With heavy heart I took leave of the famous writer, one of the last of the great literary men who had been the conscience and the spiritual voice of intellectual Russia. Again I felt him uttering the cry of that part of the Russian intelligentsia whose sympathies were entirely with the people and whose life and work were inspired only by the love of their country and the interest for its welfare.

In the evening I visited a relative of Korolenko, a very sympathetic old lady who was the chairman of the Poltava Political Red Cross. She told me much about things that Korolenko himself was too modest to mention. Old and feeble as he was, he was spending most of his time in the Cheka, trying to save the lives of those innocently condemned to death. He frequently wrote letters of appeal to Lenin, Gorky, and Lunacharsky, begging them to intervene to prevent senseless executions. The present chairman of the Poltava Cheka was a man relentless and cruel. His sole solution of difficult problems was shooting. The lady smiled sadly when I told her that the man had been very gracious to the members of our Expedition. “That was for show,” she said, “we know him better. We have daily occasion to see his graciousness from this balcony. Here pass the victims taken to slaughter.”

Poltava is famous as a manufacturing centre of peasant handicrafts. Beautiful linen, embroidery, laces, and basket work were among the products of the province’s industry. I visited the Department of Social Economy, the sovnarkhoz, where I learned that those industries were practically suspended. Only a small collection remained in the Department. “We used to supply the whole world, even America, with our kustarny work,” said the woman in charge, who had formerly been the head of the Zemstvo, which took special pride in fostering those peasant efforts. “Our needlework was known all over the country as among the finest specimens of art, but now it has all been destroyed. The peasants have lost their art impulse, they have become brutalized and corrupted.” She was bemoaning the loss of peasant art as a mother does that of her child.
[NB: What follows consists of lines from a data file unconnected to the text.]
(** SLIP_END on the line. *)
Lemma poll_end s bs w d' : waiting s bs w -> gives s.(priv).(sd) s.(dev) [SLIP_END] d' ->
  exists q s', (forall n, poll_loop (1 + n) s = ((when negb (q =? 0) then deliver q) ;; poll_loop n) s') /\
    end_post (s <| dev := d' |>) s' bs w q.
Proof.
  intros (Hr & Hs & Hn) (d1 & E & ->).
  destruct (rx_end_spec (s <| dev := d1 |>) bs w) as (q & s' & Ee & Hpost); [now apply (receiving_ext s)|].
  exists q, s'. split; [|assumption]. intros n. cbn [plus poll_loop].
  rewrite (bind_ok _ _ s (Some SLIP_END) (s <| dev := d1 |>)) by (unfold read; now rewrite E).
  unfold slipif_rxbyte_input. rewrite bind_assoc.
  rewrite (bind_ok _ _ _ q s') by (rewrite rxbyte_normal by assumption; exact Ee). reflexivity.
Qed.

(** A framed packet on the line of an idle receiver. *)
Lemma poll_packet r bs w d' : idle r bs -> r.(priv).(rx_state) = SLIP_RECV_NORMAL -> r.(nif).(nstate) <> 0 ->
  is_u16 r.(link_drop) -> Z.of_nat (length w) < 65536 -> gives r.(priv).(sd) r.(dev) (slip_encode w) d' ->
  exists q r1 l w',
    (forall n, slipif_poll (length (slip_encode w) + n) r = ((when negb (q =? 0) then deliver q) ;; poll_loop n) r1) /\
    r1.(dev) = d' /\ r1.(priv).(rx_state) = SLIP_RECV_NORMAL /\ r1.(nif) = r.(nif) /\
    idle r1 (pool_blocks l ++ bs) /\ delivered r1.(mem) q w' l bs /\ others r.(mem) r1.(mem) bs /\
    (r1.(link_drop) = r.(link_drop) -> w' = firstn 1501 w).
Proof.
  intros Hid Hst Hn Hu Hlen Hg. unfold slip_encode in *. change (SLIP_END :: ?x) with ([SLIP_END] ++ x) in *.
  destruct (gives_app _ _ _ _ _ Hg) as (d1 & Hg1 & Hg'). destruct (gives_app _ _ _ _ _ Hg') as (d2 & Hg2 & Hg3).
  assert (Hr0 : waiting r bs []) by (split; [now apply idle_receiving|now split]).
  assert (Hr1 : waiting (r <| dev := d1 |>) bs []) by (split; [apply (receiving_ext r); try reflexivity; now apply idle_receiving|now split]).
  assert (E0 : forall n, poll_loop (1 + n) r = poll_loop n (r <| dev := d1 |>)).
  { intros n. destruct Hg1 as (d & E & <-). apply (poll_reads1 _ r SLIP_END). exists d1. split; [assumption|].
    rewrite rxbyte_normal by assumption. change (SLIP_END =? SLIP_END) with true. cbv iota. unfold rx_end.
    rewrite bind_gets. cbn [priv with_field]. destruct Hid as [(_ & _ & _ & ->) _]. reflexivity. }
  destruct (poll_bytes w (r <| dev := d1 |>) bs [] d2 Hr1 Hu Hg2) as (r2 & k & w' & E1 & Hk & Hw & Hkr & Hd & Heq).
  pose proof Hk as [Kn Kd Ks Kst _ _ _ Ko]. cbn in Kn, Kd, Ks, Kst, Ko. rewrite <- Kd, <- Ks in Hg3.
  destruct (poll_end r2 bs w' d' Hw Hg3) as (q & r3 & E2 & (Pn & Pd & Ps & Pst & Pdr & _ & Po & l & Pi & Pl)).
  cbn in Pn, Pd, Ps, Pst, Pdr, Po. cbn in Hd.
  exists q, r3, l, w'. split; [|split; [assumption|split; [congruence|split; [congruence|split; [assumption|split; [assumption|split]]]]]].
  - intros n. unfold slipif_poll. rewrite bind_gets, bind_assert_ok by (now rewrite (proj2 (Z.eqb_neq _ _) Hn)).
    rewrite length_app, <- Nat.add_assoc. change (length [SLIP_END]) with 1%nat. rewrite E0, length_app, <- Nat.add_assoc, E1. apply E2.
  - eapply others_trans; eassumption.
  - intros Hsame. rewrite Heq; [apply put_clip; cbn; slip_numbers; lia|]. rewrite Pdr, Hd in Hsame. unfold u16, is_u16 in *.
    pose proof (Z.div_mod (link_drop r + k) 65536 ltac:(lia)). nia.
Qed.

(** C19: Round trip over the serial line.  [slipif_output] of a packet sends
    some bytes [ws]; when these arrive at an idle receiver, whatever it holds
    allocated, [slipif_poll] reads them all and is then between two packets
    again.  Unless the drop counter moved it has passed a packet to
    [netif->input] (if the packet has any bytes): a chain of pool pbufs with
    consistent lengths whose content is what was sent, cut after 1501 bytes.
    Nothing else that is allocated changes. *)
Theorem slip_roundtrip s p lp :
  chain s.(mem).(structs) p lp -> lp <> [] -> s.(nif).(nstate) <> 0 ->
  Forall (fun a => 0 <= (s.(mem).(structs) a).(len) < 65536) lp -> Z.of_nat (length lp) <= 65536 ->
  let w := content s.(mem).(structs) s.(mem).(data) lp in Z.of_nat (length w) < 65536 ->
  exists ws, slipif_output p s = Ok (ERR_OK, sent ws s) /\
  forall r bs d', idle r bs -> r.(priv).(rx_state) = SLIP_RECV_NORMAL -> r.(nif).(nstate) <> 0 ->
  is_u16 r.(link_drop) -> gives r.(priv).(sd) r.(dev) ws d' ->
  exists q r1 l w',
    (forall n, slipif_poll (length ws + n) r = ((when negb (q =? 0) then deliver q) ;; poll_loop n) r1) /\
    r1.(dev) = d' /\ idle r1 (pool_blocks l ++ bs) /\ delivered r1.(mem) q w' l bs /\ others r.(mem) r1.(mem) bs /\
    (r1.(link_drop) = r.(link_drop) -> w' = firstn 1501 w).
Proof.
  intros Hc Hne Hn Hl Hlen w Hw. exists (slip_encode w). split; [now apply slipif_output_spec|].
  intros r bs d' Hid Hst Hrn Hu Hg.
  destruct (poll_packet r bs w d' Hid Hst Hrn Hu Hw Hg) as (q & r1 & l & w' & E & H1 & _ & _ & H2 & H3 & H4 & H5).
  now exists q, r1, l, w'.
Qed.

(** ** The queue of the interrupt handler *)

Lemma chain_end_spec m r : forall l0 fuel q, chain m.(structs) q (l0 ++ [r]) -> (length l0 < fuel)%nat ->
  chain_end fuel q m = Ok (r, m).
Proof.
  induction l0 as [|a l0 IH]; intros fuel q Hc Hf; (destruct fuel as [|fuel]; [lia|]); cbn [chain_end app] in *;
    destruct Hc as (-> & _ & Hc); unfold get; rewrite bind_gets.
  - cbn in Hc. now rewrite Hc.
  - assert (Hnx : (next (structs m a) =? 0) = false) by (destruct l0; now destruct (chain_nonnull _ _ _ _ Hc)).
    rewrite Hnx. cbn [negb]. apply IH; [assumption|cbn in Hf; lia].
Qed.

(** With SLIP_RX_QUEUE a packet that is complete while another one waits is
    linked to itself, and the queue does not change: the packet is lost. *)
Theorem enqueue_second_packet_lost s c p s1 l0 r : RX_QUEUE = true -> slipif_rxbyte c s = Ok (p, s1) ->
  s1.(priv).(rxpackets) <> 0 -> chain s1.(mem).(structs) p (l0 ++ [r]) -> Z.of_nat (length l0) < 65536 ->
  exists s2, slipif_rxbyte_enqueue c s = Ok (tt, s2) /\ s2.(priv).(rxpackets) = s1.(priv).(rxpackets) /\
    (s2.(mem).(structs) r).(next) = p /\ forall a, a <> r -> s2.(mem).(structs) a = s1.(mem).(structs) a.
Proof.
  intros Hq E Hx Hc Hlen. unfold slipif_rxbyte_enqueue. rewrite (bind_ok _ _ _ _ _ E).
  assert (Hp : (p =? 0) = false) by (destruct l0; now destruct (chain_nonnull _ _ _ _ Hc)).
  rewrite Hp. cbn [negb]. rewrite bind_gets, Hq, (proj2 (Z.eqb_neq _ _) Hx). cbn [negb].
  rewrite (bind_pb _ _ _ _ _ (chain_end_spec _ _ _ chain_fuel _ Hc ltac:(unfold chain_fuel; lia))).
  unfold pb, upds, modify. set (m2 := _ <| structs := _ |>). eexists. split; [reflexivity|]. split; [reflexivity|].
  cbn [mem with_field]. unfold m2. rewrite structs_set. split.
  - now rewrite upd_at_same.
  - intros a Ha. now rewrite upd_at_other.
Qed.

End Slip.
Arguments mem {PMem sio} _.
Arguments priv {PMem sio} _.
Arguments nif {PMem sio} _.
Arguments dev {PMem sio} _.
Arguments link_recv {PMem sio} _.
Arguments link_drop {PMem sio} _.
Arguments threads {PMem sio} _.

(** ** A concrete line *)

(** The device is the list of the bytes on the line. *)
Definition line := list Z.
Definition line_send (c fd : Z) (d : line) : line := d ++ [c].
Definition line_read (fd : Z) (d : line) : option Z * line :=
  match d with [] => (None, []) | c :: d => (Some c, d) end.

(** A packet with bytes that are escaped, to be sent; an idle receiver. *)
Definition slip0 (m : @pst mem0) (d : line) : @slip mem0 line :=
  mkSlip line m (mkPriv 1 0 0 SLIP_RECV_NORMAL 0 0 0) (mkNetif 0 7 (115, 108) 1500 true) d 0 0 0.
Definition pst2 : @pst mem0 := @mkPst mem0 PbufBoard.packet
  (fun a => if a =? 501 then 0xC0 else if a =? 601 then 0xDB else a mod 256) board0 false 0.
Definition ws0 : list Z := [0xC0; 244; 0xDB; 0xDC; 246; 88; 0xDB; 0xDD; 90; 91; 0xC0].

Lemma line_gives fd l : forall rest, gives line line_read fd (l ++ rest) l rest.
Proof. induction l as [|c l IH]; intros rest; cbn [app gives]; [reflexivity|]. exists (l ++ rest). split; [reflexivity|apply IH]. Qed.

Lemma line_sends fd l : forall d, sends line line_send fd l d = d ++ l.
Proof.
  induction l as [|c l IH]; intros d; unfold sends in *; cbn [fold_left]; [now rewrite app_nil_r|].
  rewrite IH. unfold line_send. now rewrite <- app_assoc.
Qed.

(** The receiver takes the packet without dropping a byte. *)
Lemma poll0_runs : match @slipif_poll mem0 false (fun _ => ret tt) (fun _ => true) line line_read (fun _ => ret true) 12 (slip0 pst0 ws0)
  with Ok (_, s) => s.(link_drop) =? 0 | _ => false end = true.
Proof. vm_compute. reflexivity. Qed.

Lemma slip_roundtrip_witness : exists q r1 l,
  @slipif_poll mem0 false (fun _ => ret tt) (fun _ => true) line line_read (fun _ => ret true) 12 (slip0 pst0 ws0) = Ok (tt, r1) /\
  @delivered mem0 r1.(mem) q [244; 0xC0; 246; 88; 0xDB; 90; 91] l [].
Proof.
  destruct (@slip_roundtrip mem0 false (fun _ => ret tt) (fun _ => true) line line_send line_read (fun _ => ret true)
    ltac:(vm_compute; congruence) (slip0 pst2 []) 100 [100; 200]) as (ws & E & H).
  - now repeat split.
  - discriminate.
  - discriminate.
  - do 2 (constructor; [vm_compute; split; congruence|]). constructor.
  - cbn; lia.
  - vm_compute. reflexivity.
  - assert (Hws : ws = ws0).
    { apply (f_equal (fun x => match x with Ok (_, s) => s.(dev) | _ => [] end)) in E.
      unfold sent in E. cbn [dev with_field] in E. rewrite line_sends in E. cbn [slip0 dev app] in E. rewrite <- E. vm_compute. reflexivity. }
    subst ws. destruct (H (slip0 pst0 ws0) [] []) as (q & r1 & l & w' & Ep & Hdev & _ & Hd & _ & Hw).
    + constructor; [now repeat split|exact board0_owns].
    + reflexivity.
    + discriminate.
    + vm_compute. split; congruence.
    + exact (line_gives 1 ws0 []).
    + specialize (Ep 1%nat). pose proof poll0_runs as Hrun. change (length ws0 + 1)%nat with 12%nat in Ep. rewrite Ep in Hrun |- *.
      assert (Hfin : forall m : SL line unit, m = ret tt \/ m = deliver false (fun _ => ret tt) line (fun _ => ret true) q ->
        (m ;; poll_loop false (fun _ => ret tt) (fun _ => true) line line_read (fun _ => ret true) 1) r1 = Ok (tt, r1)).
      { intros m Hm. assert (m r1 = Ok (tt, r1)) as Em by (destruct Hm as [->| ->]; reflexivity). rewrite (bind_ok _ _ _ _ _ Em).
        cbn [poll_loop]. unfold read, bind. rewrite Hdev. cbn. rewrite <- Hdev. now destruct r1. }
      rewrite Hfin in Hrun |- * by (destruct (negb (q =? 0)); auto). apply Z.eqb_eq in Hrun.
      exists q, r1, l. split; [reflexivity|]. rewrite (Hw Hrun) in Hd. exact Hd.
Defined.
During our stay in Poltava we got in touch with representatives of various other social elements. The reaction of the Zionists toward the Bolshevik regime was particularly interesting. At first they refused to speak with us, evidently made very cautious by previous experience. It was also the presence of our secretary, a Gentile, that aroused their distrust. I arranged to meet some of the Zionists alone, and gradually they became more confidential. I had learned in Moscow, in connection with the arrest of the Zionists there, that the Bolsheviki were inclined to consider them counterrevolutionary. But I found the Poltava Zionists very simple orthodox Jews who certainly could not impress anyone as conspirators or active enemies. They were passive, though bitter against the Bolshevik regime. It was claimed that the Bolsheviki made no pogroms and that they do not persecute the Jews, they said; but that was true only in a certain sense. There were two kinds of pogroms: the loud, violent ones, and the silent ones. Of the two the Zionists considered the former preferable. The violent pogrom might last a day or a week; the Jews are attacked and robbed, sometimes even murdered; and then it is over. But the silent pogroms continued all the time. They consisted of constant discrimination, persecution, and hounding. The Bolsheviki had closed the Jewish hospitals and now sick Jews were forced to eat treife in the Gentile hospitals. The same applied to the Jewish children in the Bolshevik feeding houses. If a Jew and a Gentile happened to be arrested on the same charge, it was certain that the Gentile would go free while the Jew would be sent to prison and sometimes even shot. They were all the time exposed to insult and indignities, not to mention the fact that they were doomed to slow starvation, since all trade had been suppressed. The Jews in the Ukraine were suffering a continuous silent pogrom.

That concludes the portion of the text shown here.